**WORK ORDER**
Show each line of the data below in which "NullLiteral" occurs.

**PROVIDED RECORDS**
___

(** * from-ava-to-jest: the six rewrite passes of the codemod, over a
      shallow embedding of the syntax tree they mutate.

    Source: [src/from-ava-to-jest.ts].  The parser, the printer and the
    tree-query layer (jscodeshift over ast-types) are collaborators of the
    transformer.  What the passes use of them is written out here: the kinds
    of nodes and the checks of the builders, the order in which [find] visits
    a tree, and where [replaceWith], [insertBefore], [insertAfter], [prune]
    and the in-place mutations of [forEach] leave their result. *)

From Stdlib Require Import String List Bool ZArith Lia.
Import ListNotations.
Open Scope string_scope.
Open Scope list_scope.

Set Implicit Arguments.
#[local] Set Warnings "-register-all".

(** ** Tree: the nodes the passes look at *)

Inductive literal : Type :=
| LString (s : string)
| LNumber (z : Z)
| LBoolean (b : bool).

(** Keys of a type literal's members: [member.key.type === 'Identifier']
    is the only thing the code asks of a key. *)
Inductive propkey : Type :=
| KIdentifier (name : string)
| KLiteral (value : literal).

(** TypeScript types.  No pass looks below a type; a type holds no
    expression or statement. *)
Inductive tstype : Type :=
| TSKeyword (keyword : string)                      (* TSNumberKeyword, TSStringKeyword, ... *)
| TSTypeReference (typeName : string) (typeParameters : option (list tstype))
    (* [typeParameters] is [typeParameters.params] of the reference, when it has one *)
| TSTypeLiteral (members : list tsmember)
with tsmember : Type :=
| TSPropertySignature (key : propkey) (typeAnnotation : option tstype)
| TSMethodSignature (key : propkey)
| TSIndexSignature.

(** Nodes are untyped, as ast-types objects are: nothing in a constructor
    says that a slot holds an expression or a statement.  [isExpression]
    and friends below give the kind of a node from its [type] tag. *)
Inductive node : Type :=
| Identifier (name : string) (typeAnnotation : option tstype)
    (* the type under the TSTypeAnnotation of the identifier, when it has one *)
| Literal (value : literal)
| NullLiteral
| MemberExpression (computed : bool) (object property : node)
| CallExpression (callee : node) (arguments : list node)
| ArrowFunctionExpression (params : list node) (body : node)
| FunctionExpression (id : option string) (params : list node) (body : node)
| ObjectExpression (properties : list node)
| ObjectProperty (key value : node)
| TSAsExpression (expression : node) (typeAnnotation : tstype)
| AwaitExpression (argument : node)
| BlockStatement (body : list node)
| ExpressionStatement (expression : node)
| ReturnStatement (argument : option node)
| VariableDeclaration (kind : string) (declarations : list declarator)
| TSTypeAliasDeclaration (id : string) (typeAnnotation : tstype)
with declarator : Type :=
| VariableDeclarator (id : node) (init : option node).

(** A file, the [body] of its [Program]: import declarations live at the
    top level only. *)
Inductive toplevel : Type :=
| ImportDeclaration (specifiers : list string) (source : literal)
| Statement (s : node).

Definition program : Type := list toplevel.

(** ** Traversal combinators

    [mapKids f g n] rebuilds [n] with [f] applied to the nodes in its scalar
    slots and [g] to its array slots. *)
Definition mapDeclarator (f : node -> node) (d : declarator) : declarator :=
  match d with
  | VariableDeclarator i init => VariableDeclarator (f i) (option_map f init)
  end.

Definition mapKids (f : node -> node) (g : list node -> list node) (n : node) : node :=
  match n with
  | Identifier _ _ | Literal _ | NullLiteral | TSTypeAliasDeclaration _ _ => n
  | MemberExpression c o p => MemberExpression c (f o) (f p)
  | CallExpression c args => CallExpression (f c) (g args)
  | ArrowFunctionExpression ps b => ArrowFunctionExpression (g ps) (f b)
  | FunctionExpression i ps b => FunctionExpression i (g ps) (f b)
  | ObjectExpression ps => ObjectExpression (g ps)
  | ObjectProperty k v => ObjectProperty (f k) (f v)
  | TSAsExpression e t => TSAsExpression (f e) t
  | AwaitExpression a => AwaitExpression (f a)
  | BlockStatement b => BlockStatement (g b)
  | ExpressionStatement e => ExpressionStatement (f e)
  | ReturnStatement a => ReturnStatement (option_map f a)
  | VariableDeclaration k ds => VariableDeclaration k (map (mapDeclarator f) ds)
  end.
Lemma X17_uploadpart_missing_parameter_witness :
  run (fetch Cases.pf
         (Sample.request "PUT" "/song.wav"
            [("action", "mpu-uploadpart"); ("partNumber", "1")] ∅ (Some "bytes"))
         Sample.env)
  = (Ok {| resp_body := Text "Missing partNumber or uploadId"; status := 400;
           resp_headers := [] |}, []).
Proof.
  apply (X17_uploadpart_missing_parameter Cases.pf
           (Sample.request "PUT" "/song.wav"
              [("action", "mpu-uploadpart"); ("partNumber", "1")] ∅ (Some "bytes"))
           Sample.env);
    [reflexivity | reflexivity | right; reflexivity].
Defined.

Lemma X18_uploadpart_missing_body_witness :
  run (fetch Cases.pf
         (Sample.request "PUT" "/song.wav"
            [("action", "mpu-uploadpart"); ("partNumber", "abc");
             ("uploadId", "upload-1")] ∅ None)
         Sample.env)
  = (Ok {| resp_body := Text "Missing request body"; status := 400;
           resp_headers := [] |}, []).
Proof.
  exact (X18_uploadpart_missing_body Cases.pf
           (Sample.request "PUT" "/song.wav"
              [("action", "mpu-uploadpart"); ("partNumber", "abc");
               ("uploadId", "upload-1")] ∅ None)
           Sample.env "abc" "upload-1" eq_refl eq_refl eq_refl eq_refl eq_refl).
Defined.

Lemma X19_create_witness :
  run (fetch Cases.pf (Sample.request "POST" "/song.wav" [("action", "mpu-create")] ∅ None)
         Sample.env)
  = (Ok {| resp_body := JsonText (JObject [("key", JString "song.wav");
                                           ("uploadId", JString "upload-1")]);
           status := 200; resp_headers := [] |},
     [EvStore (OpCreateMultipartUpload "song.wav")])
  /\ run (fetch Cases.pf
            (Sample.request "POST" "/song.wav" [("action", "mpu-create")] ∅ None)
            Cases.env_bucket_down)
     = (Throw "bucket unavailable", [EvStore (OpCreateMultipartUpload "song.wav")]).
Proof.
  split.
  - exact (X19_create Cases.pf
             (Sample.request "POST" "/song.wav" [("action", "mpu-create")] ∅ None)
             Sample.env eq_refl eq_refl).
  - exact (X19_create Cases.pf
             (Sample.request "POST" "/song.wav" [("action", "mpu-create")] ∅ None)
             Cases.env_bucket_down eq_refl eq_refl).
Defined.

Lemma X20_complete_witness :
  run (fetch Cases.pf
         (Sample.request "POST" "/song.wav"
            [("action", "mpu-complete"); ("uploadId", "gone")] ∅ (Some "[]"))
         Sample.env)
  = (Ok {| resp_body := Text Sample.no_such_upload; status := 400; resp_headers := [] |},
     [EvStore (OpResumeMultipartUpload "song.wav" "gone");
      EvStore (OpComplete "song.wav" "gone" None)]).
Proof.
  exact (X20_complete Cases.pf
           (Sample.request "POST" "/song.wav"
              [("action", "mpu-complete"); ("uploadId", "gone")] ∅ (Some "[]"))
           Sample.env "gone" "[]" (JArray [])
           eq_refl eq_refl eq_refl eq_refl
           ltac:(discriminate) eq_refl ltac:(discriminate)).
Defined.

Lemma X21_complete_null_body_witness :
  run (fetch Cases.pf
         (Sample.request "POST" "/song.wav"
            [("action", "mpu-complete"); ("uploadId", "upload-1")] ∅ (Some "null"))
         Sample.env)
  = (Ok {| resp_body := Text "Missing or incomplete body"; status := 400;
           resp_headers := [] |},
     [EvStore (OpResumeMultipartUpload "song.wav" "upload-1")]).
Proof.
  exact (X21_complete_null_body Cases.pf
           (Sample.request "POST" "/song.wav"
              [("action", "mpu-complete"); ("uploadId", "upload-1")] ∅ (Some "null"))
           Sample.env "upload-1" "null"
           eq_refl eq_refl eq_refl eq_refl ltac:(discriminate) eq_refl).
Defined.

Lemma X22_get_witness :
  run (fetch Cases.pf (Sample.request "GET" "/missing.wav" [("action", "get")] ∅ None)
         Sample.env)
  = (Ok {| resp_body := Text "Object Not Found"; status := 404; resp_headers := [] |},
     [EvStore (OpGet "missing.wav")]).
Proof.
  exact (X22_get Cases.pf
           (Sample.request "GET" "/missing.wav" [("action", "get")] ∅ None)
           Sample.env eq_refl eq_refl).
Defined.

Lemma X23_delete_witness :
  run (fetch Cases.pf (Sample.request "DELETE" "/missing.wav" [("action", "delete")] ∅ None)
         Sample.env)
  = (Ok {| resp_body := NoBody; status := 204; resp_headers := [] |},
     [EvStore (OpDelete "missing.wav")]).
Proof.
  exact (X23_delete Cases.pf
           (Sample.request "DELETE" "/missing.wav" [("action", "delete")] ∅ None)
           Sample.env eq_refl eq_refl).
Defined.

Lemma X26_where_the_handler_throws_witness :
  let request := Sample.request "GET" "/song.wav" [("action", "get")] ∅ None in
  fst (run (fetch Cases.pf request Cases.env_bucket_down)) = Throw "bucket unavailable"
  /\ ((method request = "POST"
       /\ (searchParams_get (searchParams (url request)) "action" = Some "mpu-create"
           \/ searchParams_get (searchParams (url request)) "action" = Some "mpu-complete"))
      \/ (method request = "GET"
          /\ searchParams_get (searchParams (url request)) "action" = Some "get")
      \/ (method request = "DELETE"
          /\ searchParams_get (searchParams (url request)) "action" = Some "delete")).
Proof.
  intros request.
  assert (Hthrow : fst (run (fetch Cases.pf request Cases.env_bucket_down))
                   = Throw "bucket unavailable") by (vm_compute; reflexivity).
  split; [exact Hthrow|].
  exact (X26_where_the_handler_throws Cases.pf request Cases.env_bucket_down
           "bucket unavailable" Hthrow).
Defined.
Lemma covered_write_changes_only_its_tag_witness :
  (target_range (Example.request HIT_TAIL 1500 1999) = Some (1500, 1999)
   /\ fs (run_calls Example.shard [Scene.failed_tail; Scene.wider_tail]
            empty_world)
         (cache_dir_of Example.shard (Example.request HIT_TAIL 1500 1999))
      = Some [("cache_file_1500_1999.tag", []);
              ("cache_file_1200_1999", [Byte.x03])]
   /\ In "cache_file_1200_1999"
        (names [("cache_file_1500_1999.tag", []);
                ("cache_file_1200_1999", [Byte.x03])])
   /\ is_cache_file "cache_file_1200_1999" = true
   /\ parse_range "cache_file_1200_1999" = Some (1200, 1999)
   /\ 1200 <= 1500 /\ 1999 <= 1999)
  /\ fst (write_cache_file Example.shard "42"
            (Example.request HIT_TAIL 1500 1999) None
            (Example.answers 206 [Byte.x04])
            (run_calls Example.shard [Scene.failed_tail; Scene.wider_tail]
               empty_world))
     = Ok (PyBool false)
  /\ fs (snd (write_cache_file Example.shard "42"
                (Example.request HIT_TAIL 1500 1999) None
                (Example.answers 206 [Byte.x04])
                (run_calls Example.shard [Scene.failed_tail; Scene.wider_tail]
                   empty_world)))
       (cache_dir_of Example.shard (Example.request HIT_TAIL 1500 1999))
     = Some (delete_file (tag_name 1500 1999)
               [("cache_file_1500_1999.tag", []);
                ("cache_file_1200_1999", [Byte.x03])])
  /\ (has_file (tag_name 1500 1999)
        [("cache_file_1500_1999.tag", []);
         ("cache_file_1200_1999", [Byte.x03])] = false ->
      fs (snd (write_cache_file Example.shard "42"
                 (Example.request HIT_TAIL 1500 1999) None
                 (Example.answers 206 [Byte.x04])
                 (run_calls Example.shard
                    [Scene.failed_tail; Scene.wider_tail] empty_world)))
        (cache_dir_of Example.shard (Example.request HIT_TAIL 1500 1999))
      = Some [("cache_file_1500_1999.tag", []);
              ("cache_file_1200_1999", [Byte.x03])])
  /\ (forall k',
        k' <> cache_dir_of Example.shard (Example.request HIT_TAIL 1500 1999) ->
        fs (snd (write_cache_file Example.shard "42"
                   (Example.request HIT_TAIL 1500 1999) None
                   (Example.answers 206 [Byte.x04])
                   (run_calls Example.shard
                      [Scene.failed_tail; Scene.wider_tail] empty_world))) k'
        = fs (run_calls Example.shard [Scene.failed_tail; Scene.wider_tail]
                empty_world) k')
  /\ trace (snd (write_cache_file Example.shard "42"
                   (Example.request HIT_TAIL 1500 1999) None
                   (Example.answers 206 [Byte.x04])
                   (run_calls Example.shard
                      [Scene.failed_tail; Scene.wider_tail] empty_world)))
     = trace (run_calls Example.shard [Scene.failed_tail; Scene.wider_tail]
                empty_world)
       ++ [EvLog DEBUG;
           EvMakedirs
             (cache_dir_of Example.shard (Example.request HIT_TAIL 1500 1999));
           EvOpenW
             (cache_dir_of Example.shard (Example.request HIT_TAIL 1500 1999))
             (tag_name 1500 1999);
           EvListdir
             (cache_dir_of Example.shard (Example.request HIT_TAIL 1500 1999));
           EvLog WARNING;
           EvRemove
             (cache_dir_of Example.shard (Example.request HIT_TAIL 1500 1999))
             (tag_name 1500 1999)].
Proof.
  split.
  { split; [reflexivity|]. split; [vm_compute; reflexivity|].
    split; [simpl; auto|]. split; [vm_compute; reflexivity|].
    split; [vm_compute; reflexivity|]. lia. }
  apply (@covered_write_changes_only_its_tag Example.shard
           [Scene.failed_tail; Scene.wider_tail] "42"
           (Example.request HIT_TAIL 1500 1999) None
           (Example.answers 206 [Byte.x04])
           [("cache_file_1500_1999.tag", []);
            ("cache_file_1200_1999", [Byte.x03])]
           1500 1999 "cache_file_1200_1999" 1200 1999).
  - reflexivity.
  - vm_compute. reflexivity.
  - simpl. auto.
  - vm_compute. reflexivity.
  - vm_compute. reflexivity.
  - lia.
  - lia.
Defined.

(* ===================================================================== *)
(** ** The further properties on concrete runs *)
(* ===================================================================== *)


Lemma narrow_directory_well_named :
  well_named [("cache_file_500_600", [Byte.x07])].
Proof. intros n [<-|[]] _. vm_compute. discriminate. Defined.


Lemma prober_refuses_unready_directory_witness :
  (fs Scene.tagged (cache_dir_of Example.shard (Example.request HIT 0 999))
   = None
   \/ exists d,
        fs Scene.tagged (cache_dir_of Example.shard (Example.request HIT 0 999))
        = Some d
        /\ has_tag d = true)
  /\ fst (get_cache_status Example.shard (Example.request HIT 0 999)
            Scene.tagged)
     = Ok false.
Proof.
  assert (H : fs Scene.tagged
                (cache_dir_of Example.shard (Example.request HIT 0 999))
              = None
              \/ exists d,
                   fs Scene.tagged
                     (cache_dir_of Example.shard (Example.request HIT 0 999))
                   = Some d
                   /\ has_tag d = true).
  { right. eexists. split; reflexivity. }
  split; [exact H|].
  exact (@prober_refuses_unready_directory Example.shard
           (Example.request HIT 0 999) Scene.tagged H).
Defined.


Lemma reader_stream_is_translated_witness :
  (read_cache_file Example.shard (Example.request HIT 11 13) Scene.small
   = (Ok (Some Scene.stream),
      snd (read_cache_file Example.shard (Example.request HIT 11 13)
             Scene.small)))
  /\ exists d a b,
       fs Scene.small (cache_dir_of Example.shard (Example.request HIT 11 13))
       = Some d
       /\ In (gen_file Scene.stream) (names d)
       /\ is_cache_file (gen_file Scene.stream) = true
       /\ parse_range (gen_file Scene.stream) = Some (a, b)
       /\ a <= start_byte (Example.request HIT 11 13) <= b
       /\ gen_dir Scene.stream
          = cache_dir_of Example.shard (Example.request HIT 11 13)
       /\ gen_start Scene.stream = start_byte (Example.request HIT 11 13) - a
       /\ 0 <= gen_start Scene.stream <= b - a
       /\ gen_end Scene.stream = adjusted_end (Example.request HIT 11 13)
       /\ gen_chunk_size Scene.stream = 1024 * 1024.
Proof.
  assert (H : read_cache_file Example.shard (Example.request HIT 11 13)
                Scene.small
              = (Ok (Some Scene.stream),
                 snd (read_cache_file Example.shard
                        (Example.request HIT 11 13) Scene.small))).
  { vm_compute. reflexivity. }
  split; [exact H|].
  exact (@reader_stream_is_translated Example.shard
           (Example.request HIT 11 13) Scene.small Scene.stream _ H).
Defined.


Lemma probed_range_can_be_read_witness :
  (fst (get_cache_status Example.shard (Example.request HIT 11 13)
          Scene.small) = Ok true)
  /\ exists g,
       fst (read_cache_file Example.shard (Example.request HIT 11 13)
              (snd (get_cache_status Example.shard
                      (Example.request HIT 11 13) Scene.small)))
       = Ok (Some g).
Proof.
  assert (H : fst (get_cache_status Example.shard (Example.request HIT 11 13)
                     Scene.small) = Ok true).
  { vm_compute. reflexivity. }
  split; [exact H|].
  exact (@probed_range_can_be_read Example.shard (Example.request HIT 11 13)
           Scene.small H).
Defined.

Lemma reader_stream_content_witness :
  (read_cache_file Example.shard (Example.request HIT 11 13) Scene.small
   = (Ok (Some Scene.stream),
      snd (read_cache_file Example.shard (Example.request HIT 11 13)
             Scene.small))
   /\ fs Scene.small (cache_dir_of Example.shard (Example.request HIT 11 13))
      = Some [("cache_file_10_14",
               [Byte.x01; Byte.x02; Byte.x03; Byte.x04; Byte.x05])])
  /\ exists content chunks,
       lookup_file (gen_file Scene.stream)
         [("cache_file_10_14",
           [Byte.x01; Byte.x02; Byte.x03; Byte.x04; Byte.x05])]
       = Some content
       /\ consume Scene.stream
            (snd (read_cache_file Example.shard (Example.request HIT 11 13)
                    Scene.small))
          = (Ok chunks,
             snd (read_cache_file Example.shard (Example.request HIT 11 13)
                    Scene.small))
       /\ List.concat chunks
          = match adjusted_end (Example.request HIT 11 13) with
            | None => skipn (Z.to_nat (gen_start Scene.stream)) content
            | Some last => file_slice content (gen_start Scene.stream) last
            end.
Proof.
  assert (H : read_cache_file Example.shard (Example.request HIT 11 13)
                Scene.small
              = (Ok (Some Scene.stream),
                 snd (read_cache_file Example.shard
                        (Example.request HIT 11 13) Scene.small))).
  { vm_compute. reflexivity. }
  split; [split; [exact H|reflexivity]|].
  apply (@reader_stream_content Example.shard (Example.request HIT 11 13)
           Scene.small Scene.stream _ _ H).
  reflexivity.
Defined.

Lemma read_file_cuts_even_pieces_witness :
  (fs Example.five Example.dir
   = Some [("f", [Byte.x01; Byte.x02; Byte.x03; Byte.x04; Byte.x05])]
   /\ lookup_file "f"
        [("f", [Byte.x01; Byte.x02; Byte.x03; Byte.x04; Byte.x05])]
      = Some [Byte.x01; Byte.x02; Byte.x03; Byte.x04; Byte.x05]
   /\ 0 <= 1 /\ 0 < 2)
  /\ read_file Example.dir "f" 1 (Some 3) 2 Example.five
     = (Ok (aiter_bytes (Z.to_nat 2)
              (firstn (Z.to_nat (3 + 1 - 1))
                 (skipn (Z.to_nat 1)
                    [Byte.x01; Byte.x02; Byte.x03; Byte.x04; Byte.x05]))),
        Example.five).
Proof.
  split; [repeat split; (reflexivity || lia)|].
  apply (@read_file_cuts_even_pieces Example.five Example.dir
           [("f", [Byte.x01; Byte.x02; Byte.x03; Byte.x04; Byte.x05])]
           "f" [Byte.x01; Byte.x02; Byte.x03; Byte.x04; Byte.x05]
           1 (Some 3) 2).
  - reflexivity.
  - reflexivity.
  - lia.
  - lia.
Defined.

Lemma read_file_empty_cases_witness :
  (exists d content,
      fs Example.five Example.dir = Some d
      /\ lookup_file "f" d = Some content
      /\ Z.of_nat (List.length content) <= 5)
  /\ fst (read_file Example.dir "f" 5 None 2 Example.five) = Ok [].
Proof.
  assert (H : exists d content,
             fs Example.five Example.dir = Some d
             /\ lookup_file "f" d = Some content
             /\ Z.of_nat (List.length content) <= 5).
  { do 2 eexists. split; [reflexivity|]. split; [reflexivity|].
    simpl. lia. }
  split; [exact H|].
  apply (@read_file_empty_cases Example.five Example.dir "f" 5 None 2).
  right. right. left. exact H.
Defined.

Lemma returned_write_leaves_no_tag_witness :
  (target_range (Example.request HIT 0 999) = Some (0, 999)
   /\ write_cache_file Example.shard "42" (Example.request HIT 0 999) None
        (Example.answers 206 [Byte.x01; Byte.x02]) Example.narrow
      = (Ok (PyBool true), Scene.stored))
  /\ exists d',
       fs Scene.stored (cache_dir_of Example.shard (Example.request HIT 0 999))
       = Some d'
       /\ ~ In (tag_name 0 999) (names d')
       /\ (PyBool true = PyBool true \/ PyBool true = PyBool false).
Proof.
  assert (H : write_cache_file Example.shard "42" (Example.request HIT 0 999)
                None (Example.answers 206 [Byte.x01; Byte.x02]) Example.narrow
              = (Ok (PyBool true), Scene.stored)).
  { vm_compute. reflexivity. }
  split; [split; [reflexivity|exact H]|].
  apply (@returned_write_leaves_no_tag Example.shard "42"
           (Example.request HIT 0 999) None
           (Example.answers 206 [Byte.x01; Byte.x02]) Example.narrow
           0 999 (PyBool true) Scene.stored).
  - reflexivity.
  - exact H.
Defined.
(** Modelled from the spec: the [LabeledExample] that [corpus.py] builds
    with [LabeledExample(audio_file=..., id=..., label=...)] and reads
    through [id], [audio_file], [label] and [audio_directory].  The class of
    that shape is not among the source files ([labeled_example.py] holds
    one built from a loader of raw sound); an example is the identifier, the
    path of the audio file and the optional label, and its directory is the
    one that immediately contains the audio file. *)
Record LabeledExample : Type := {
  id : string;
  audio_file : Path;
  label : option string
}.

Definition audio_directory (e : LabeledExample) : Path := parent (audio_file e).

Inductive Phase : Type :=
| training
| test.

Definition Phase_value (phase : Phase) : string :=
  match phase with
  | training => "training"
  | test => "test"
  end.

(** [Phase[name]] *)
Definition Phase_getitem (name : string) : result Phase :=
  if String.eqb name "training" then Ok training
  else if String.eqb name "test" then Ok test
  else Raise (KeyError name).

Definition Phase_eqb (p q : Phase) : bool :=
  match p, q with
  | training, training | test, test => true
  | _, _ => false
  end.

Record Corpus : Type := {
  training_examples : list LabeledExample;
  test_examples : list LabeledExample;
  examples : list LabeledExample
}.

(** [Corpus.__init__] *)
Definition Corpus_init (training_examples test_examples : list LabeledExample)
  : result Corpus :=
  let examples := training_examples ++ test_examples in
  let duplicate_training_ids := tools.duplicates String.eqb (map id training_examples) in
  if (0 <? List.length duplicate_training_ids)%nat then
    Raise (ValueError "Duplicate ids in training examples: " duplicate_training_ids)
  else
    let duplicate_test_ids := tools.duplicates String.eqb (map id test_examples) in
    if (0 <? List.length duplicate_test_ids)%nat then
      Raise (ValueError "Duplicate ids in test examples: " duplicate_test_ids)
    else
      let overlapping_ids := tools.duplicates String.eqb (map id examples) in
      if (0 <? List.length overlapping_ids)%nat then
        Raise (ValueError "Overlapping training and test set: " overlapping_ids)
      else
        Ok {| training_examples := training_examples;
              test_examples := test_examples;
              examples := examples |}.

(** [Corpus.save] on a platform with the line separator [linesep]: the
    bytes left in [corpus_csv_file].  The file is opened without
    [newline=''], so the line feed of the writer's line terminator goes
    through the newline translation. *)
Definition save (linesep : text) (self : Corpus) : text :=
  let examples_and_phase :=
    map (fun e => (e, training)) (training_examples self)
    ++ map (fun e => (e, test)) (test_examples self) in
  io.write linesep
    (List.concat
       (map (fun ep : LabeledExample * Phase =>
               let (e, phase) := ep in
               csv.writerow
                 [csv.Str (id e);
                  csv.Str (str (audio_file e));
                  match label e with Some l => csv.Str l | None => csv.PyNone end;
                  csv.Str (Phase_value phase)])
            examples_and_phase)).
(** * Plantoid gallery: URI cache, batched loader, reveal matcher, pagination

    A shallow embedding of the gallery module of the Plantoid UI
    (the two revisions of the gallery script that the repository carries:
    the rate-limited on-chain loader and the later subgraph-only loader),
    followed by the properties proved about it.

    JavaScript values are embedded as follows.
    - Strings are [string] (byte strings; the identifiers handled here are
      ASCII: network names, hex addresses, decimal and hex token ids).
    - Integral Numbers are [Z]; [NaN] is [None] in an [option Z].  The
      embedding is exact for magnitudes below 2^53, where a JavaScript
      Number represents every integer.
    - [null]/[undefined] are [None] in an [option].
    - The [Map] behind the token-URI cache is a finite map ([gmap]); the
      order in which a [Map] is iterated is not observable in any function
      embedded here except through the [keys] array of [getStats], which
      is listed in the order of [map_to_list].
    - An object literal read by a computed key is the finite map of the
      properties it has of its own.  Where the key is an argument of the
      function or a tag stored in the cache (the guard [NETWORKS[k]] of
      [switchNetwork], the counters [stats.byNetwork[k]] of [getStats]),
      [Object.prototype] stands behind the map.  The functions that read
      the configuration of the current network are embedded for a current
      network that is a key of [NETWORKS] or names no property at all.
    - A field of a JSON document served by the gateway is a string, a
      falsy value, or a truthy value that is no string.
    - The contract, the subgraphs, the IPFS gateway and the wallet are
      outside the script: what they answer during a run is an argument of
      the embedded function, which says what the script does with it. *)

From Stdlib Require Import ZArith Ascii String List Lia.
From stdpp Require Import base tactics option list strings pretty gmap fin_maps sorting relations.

___

**SOLUTION FOR THIS PROBLEM**
| NullLiteral
  | Identifier _ _ | Literal _ | NullLiteral | TSTypeAliasDeclaration _ _ => n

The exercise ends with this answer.